-------- Records for processing --------

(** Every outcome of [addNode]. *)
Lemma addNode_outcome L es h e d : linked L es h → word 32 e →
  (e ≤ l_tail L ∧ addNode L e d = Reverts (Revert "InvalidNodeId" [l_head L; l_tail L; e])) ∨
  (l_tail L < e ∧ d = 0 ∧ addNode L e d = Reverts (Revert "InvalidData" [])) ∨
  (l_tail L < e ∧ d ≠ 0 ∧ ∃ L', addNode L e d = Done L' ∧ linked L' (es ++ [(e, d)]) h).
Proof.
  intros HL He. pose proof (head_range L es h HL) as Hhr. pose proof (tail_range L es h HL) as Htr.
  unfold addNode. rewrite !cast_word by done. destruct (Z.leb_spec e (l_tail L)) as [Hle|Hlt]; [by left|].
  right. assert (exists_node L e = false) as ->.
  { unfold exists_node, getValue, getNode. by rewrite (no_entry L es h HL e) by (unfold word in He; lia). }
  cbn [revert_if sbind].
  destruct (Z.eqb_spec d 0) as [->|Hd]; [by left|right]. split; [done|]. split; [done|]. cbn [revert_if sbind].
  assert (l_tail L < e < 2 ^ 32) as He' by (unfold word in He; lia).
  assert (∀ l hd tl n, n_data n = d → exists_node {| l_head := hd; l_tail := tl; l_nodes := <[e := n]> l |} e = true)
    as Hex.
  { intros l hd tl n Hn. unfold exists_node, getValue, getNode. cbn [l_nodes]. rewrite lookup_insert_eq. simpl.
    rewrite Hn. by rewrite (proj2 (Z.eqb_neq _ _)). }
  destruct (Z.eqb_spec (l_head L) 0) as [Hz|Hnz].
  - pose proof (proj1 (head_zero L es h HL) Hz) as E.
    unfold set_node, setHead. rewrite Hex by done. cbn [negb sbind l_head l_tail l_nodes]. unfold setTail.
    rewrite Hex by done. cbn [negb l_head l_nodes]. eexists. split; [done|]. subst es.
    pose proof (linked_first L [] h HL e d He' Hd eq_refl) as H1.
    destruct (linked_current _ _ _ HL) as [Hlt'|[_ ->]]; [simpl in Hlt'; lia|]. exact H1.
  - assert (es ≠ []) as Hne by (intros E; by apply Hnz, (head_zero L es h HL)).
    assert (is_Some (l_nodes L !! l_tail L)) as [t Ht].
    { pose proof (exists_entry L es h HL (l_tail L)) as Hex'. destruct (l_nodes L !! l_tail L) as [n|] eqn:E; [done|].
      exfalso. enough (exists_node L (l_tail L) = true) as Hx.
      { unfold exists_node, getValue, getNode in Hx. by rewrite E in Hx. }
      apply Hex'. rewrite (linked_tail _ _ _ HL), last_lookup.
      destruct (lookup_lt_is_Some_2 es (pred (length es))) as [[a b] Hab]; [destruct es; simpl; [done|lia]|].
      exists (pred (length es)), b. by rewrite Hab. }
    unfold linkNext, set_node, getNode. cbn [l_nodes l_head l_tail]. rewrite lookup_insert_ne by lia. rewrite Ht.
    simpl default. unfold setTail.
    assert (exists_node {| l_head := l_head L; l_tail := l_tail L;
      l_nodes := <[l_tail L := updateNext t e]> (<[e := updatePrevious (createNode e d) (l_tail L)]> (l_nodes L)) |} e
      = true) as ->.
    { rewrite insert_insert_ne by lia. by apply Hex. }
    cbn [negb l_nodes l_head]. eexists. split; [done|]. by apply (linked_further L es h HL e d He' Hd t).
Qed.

--------

Starting at the line that contains "rewrite lookup_insert_eq. simpl.", write out every line through the end of the entries, exactly and with nothing added.

  { intros l hd tl n Hn. unfold exists_node, getValue, getNode. cbn [l_nodes]. rewrite lookup_insert_eq. simpl.
    rewrite Hn. by rewrite (proj2 (Z.eqb_neq _ _)). }
  destruct (Z.eqb_spec (l_head L) 0) as [Hz|Hnz].
  - pose proof (proj1 (head_zero L es h HL) Hz) as E.
    unfold set_node, setHead. rewrite Hex by done. cbn [negb sbind l_head l_tail l_nodes]. unfold setTail.
    rewrite Hex by done. cbn [negb l_head l_nodes]. eexists. split; [done|]. subst es.
    pose proof (linked_first L [] h HL e d He' Hd eq_refl) as H1.
    destruct (linked_current _ _ _ HL) as [Hlt'|[_ ->]]; [simpl in Hlt'; lia|]. exact H1.
  - assert (es ≠ []) as Hne by (intros E; by apply Hnz, (head_zero L es h HL)).
    assert (is_Some (l_nodes L !! l_tail L)) as [t Ht].
    { pose proof (exists_entry L es h HL (l_tail L)) as Hex'. destruct (l_nodes L !! l_tail L) as [n|] eqn:E; [done|].
      exfalso. enough (exists_node L (l_tail L) = true) as Hx.
      { unfold exists_node, getValue, getNode in Hx. by rewrite E in Hx. }
      apply Hex'. rewrite (linked_tail _ _ _ HL), last_lookup.
      destruct (lookup_lt_is_Some_2 es (pred (length es))) as [[a b] Hab]; [destruct es; simpl; [done|lia]|].
      exists (pred (length es)), b. by rewrite Hab. }
    unfold linkNext, set_node, getNode. cbn [l_nodes l_head l_tail]. rewrite lookup_insert_ne by lia. rewrite Ht.
    simpl default. unfold setTail.
    assert (exists_node {| l_head := l_head L; l_tail := l_tail L;
      l_nodes := <[l_tail L := updateNext t e]> (<[e := updatePrevious (createNode e d) (l_tail L)]> (l_nodes L)) |} e
      = true) as ->.
    { rewrite insert_insert_ne by lia. by apply Hex. }
    cbn [negb l_nodes l_head]. eexists. split; [done|]. by apply (linked_further L es h HL e d He' Hd t).
Qed.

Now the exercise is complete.